Upgrade from AMD FX 6300

Zoltansbeard

Reputable
Apr 26, 2015
11
0
4,510
Hey there =)

After swapping my GTX 660 to a GTX 780 my AMD FX 6300 has become a pretty heavy bottleneck. In nearly every Game the CPU is at 100% while the GTX 780 is bored to death.

My Budget is 150€ for CPU and Motherboard(i'll propably go intel)

So far i have found the following CPUs:

I5 2500
I5 3450
I5 3470
I5 3550
I5 3570
I7 2600
Xeon E3 1220 v1,2,3
Xeon E3 1225 v1
Xeon E3 1230 v1 and 2
Xeon E3 1245 v1

Am i missing a good CPU in my Price Range?

The I5 2500 is the cheapest option but i have found conflicting Benchmarks and overall Info. Some state its a huge upgrade to my FX.. some say its hardly noticable.

Any Tips?

Thanks!
 
I wouldn't buy a CPU that's older than Haswell right now, personally. Of the CPUs you've listed, the only one that's 4th generation or newer is the 1220v3.
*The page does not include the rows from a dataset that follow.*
Lemma collect_object (items : list (string * json)) (params : list string) :
  forall (response : gmap string json) (errors : list string),
    exists response' missing,
      collect (JDict items) params response errors = Return (response', errors ++ missing)
      /\ (forall p, response' !! p
                    = if bool_decide (p ∈ params)
                      then match submitted items p with
                           | Some v => Some v
                           | None => response !! p
                           end
                      else response !! p)
      /\ (missing = [] <-> forall p, p ∈ params -> is_Some (submitted items p))
      /\ (forall m, m ∈ missing -> exists rest, m = String "P" rest).
Proof.
  induction params as [|param rest IH]; intros response errors.
  - exists response, []. rewrite app_nil_r. split; [done|]. split; [done|].
    split; [|intros m Hm; by apply elem_of_nil in Hm].
    split; [|done]. intros _ p Hp. by apply elem_of_nil in Hp.
  - rewrite collect_step. destruct (submitted items param) as [value|] eqn:Hvalue.
    + destruct (IH (<[param := value]> response) errors)
        as (response' & missing & Hc & Hl & Hm & Hp).
      exists response', missing. split; [done|]. split; [|split; [|done]].
      * intros p. rewrite Hl. destruct (decide (p = param)) as [->|Hne].
        -- rewrite (bool_decide_eq_true_2 (param ∈ param :: rest)) by by left.
           rewrite Hvalue, lookup_insert_eq. by case_bool_decide.
        -- rewrite lookup_insert_ne by done.
           apply (f_equal (fun b : bool =>
                             if b then match submitted items p with
                                       | Some v => Some v
                                       | None => response !! p
                                       end
                             else response !! p)).
           apply bool_decide_ext. rewrite elem_of_cons. tauto.
      * rewrite Hm. split.
        -- intros Hall p Hin. apply elem_of_cons in Hin as [->|Hin]; [|by apply Hall].
           by rewrite Hvalue.
        -- intros Hall p Hin. apply Hall. by right.
    + destruct (IH response (errors ++ ["Parameter " +:+ param +:+ " not found"]))
        as (response' & missing & Hc & Hl & Hm & Hp).
      exists response', (("Parameter " +:+ param +:+ " not found") :: missing).
      rewrite Hc, <- app_assoc. split; [done|]. split; [|split].
      * intros p. rewrite Hl. destruct (decide (p = param)) as [->|Hne].
        -- rewrite (bool_decide_eq_true_2 (param ∈ param :: rest)) by by left.
           rewrite Hvalue. by case_bool_decide.
        -- apply (f_equal (fun b : bool =>
                             if b then match submitted items p with
                                       | Some v => Some v
                                       | None => response !! p
                                       end
                             else response !! p)).
           apply bool_decide_ext. rewrite elem_of_cons. tauto.
      * split; [done|]. intros Hall. destruct (Hall param) as [v Hv]; [by left|].
        by rewrite Hvalue in Hv.
      * intros m Hin. apply elem_of_cons in Hin as [->|Hin]; [by eexists|by apply Hp].
Qed.

(** X22. For a submission that is an object, [get_params] returns every
    requested parameter that the submission has with a value other than
    [null], and its [error] entry is the empty string exactly when no
    requested parameter is missing. When the body could not be read the
    [error] entry is not empty and no parameter is returned. A submission
    that is not an object makes the first look-up raise. *)
Theorem get_params_error_iff_parameter_missing :
  forall (body : string + json) (params : list string),
    match body with
    | inr (JDict items) =>
        exists response e,
          get_params body params = Return response
          /\ response !! "error" = Some (JString e)
          /\ (e = "" <-> forall p, p ∈ params -> is_Some (submitted items p))
          /\ forall p, p <> "error" ->
                       response !! p
                       = if bool_decide (p ∈ params) then submitted items p else None
    | inr _ => params <> [] -> get_params body params = Raise AttributeError
    | inl error =>
        exists response e,
          get_params body params = Return response
          /\ response !! "error" = Some (JString e)
          /\ (error <> "" -> e <> "")
          /\ forall p, p <> "error" -> response !! p = None
    end.
Proof.
  intros [error|submission] params.
  - unfold get_params.
    destruct (collect_object [] params ∅ [error]) as (response & missing & Hc & Hl & _).
    rewrite Hc. cbn -[String.concat]. eexists _, _. split; [done|]. rewrite lookup_insert_eq.
    split; [done|]. split.
    + intros Hne. destruct error as [|c error]; [done|].
      destruct (concat_starts "; " c error missing) as [rest ->]. done.
    + intros p Hp. rewrite lookup_insert_ne by done. rewrite Hl.
      unfold submitted. simpl. by case_bool_decide.
  - destruct submission as [ | | | | |items];
      try (intros Hne; destruct params; [done|reflexivity]).
    unfold get_params.
    destruct (collect_object items params ∅ []) as (response & missing & Hc & Hl & Hm & Hp).
    rewrite Hc. cbn -[String.concat]. eexists _, _. split; [done|]. rewrite lookup_insert_eq.
    split; [done|]. split.
    + rewrite <- Hm. split; [|by intros ->].
      destruct missing as [|m missing]; [done|].
      destruct (Hp m) as [rest ->]; [by left|].
      destruct (concat_starts "; " "P" rest missing) as [rest' ->]. done.
    + intros p Hne. rewrite lookup_insert_ne by done. rewrite Hl.
      case_bool_decide; [|done]. by destruct (submitted items p).
Qed.


Lemma get_params_error_iff_parameter_missing_witness :
  get_params (inr JNull) ["test"; "url"] = Raise AttributeError.
Proof.
  apply (get_params_error_iff_parameter_missing (inr JNull) ["test"; "url"]).
  discriminate.
Defined.

Import Calls.

(** *** Calls written as strings *)

Lemma split_once_first (sep : ascii) (before after : string) :
  occurs sep before = false ->
  split_once sep (before +:+ String sep after) = Some (before, after).
Proof.
  induction before as [|c before IH]; simpl.
  - by rewrite Ascii.eqb_refl.
  - intros H. apply orb_false_iff in H as [Hc Hrest].
    rewrite Hc. change (before ++ String sep after)%string
      with (before +:+ String sep after). by rewrite IH.
Qed.

Lemma split_once_none (sep : ascii) (s : string) :
  occurs sep s = false -> split_once sep s = None.
Proof.
  induction s as [|c s IH]; [done|]. simpl.
  intros H. apply orb_false_iff in H as [Hc Hrest]. by rewrite Hc, IH.
Qed.

Lemma split_once_absent (sep : ascii) (s : string) :
  split_once sep s = None -> occurs sep s = false.
Proof.
  induction s as [|c s IH]; [done|]. simpl.
  destruct (Ascii.eqb c sep); [done|].
  destruct (split_once sep s) as [[b a]|]; [done|]. intros _. by apply IH.
Qed.

Lemma split_once_before (sep : ascii) (s before after : string) :
  split_once sep s = Some (before, after) -> occurs sep before = false.
Proof.
  revert before. induction s as [|c s IH]; intros before; [done|]. simpl.
  destruct (Ascii.eqb c sep) eqn:Hc; [by intros [= <- <-]|].
  destruct (split_once sep s) as [[b a]|]; [|done].
  intros [= <- <-]. simpl. by rewrite Hc, (IH b).
Qed.

Lemma drop_last_snoc (s : string) (c : ascii) : drop_last (s +:+ String c "") = s.
Proof.
  induction s as [|c' s IH]; [done|].
  change (String c' s +:+ String c "") with (String c' (s +:+ String c "")).
  cbn [drop_last]. rewrite IH. by destruct s.
Qed.

Lemma split_whole (sep : ascii) (s : string) :
  occurs sep s = false -> split sep s = [s].
Proof.
  induction s as [|c s IH]; [done|]. simpl.
  intros H. apply orb_false_iff in H as [Hc Hrest]. by rewrite Hc, IH.
Qed.

Lemma split_first (sep : ascii) (x rest : string) :
  occurs sep x = false ->
  split sep (x +:+ String sep rest) = x :: split sep rest.
Proof.
  induction x as [|c x IH]; simpl.
  - by rewrite Ascii.eqb_refl.
  - intros H. apply orb_false_iff in H as [Hc Hrest]. rewrite Hc.
    change (x ++ String sep rest)%string with (x +:+ String sep rest).
    by rewrite IH.
Qed.
Lemma write_records_stops (datetime_to_str : datetime -> string) (str : pyobj -> string)
    (before after : list CloseApproach) (a : CloseApproach) (written : list (list string)) :
  Forall linked before -> neo a = None ->
  exists records,
    write_records datetime_to_str str (before ++ a :: after) written
    = (written ++ records, Raise AttributeError)
    /\ Forall2 (fun a r => csv_record datetime_to_str str a = Ok r) before records.
Proof.
  intros H Hn. revert written. induction H as [| b before Hb _ IH]; intros written; simpl.
  - exists []. rewrite (csv_record_unlinked _ _ a Hn), app_nil_r. by split.
  - destruct (csv_record_Ok datetime_to_str str b Hb) as (r & Hr & _). rewrite Hr.
    destruct (IH (written ++ [r])) as (records & Hw & HF).
    exists (r :: records). rewrite Hw, <- app_assoc. split; [done | by constructor].
Qed.

(** X13: given linked close approaches, as a list or as an iterator,
    [write_to_csv] ends normally, and the file holds the header followed by
    one record per approach, in their order, each as wide as the header. *)
Theorem write_to_csv_linked (datetime_to_str : datetime -> string) (str : pyobj -> string)
    (items : list CloseApproach) (Hlinked : Forall linked items) :
  exists records,
    write_to_csv datetime_to_str str (ResultsList items) = (fieldnames :: records, Ok tt)
    /\ write_to_csv datetime_to_str str (ResultsIterator items)
       = (fieldnames :: records, Ok tt)
    /\ Forall2 (fun a r => csv_record datetime_to_str str a = Ok r) items records
    /\ length records = length items
    /\ Forall (fun r => length r = length fieldnames) records.
Proof.
  destruct (write_records_linked datetime_to_str str items [fieldnames] Hlinked)
    as (records & Hw & HF).
  exists records. unfold write_to_csv. simpl iterate. cbv iota. rewrite Hw.
  repeat split; try done.
  - symmetry. by eapply Forall2_length.
  - clear Hw. induction HF as [| a r items records Hr _ IH]; [constructor |].
    apply Forall_cons in Hlinked as [Ha Hl]. constructor; [| by apply IH].
    destruct (csv_record_Ok datetime_to_str str a Ha) as (r' & Hr' & Hlen). congruence.
Qed.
Performance per clock of Haswell is ~60% higher than AMD's FX architecture, and the FX-6300 has a pretty hefty module penalty when loading all of its cores, so a Haswell i5 would be a significant upgrade in every metric.
 


Would a I3 really be a good Move? I mean sure then i had a Skylake Platform to Upgrade further From but i heard I3 and FX 6300 are propably a Sideways Move
 


Seriously is Zen expected to be that great? and when it is expected to be released?
 
A Skylake i3 is somewhere between an FX-6300 and FX-8320 in multithreading, and close to twice as fast as either in single-threaded performance.

One early game benchmark showed Zen to be somewhere around Sandy Bridge IPC. In another, AMD did a public demonstration showing it to be ~Broadwell IPC in a test they set up and did not release details on, and I assume that's close to a best-case scenario. AMD's demonstration had Broadwell downclocked to 3GHz, rather than clocking Zen up to Broadwell's clockspeed. Speculation is that Zen doesn't clock very well, though it could be the fault of early silicon. Expect it out in early 2017, after Kaby Lake launches - with 10-25% better IPC and 50% higher clockspeed.

My opinion: Zen's strength is probably going to be in that you can get a lot of cores with a relatively low TDP, which does not make for a good gaming chip. It might be a lower-priced alternative to Intel's HEDT platform for rendering and scientific computation.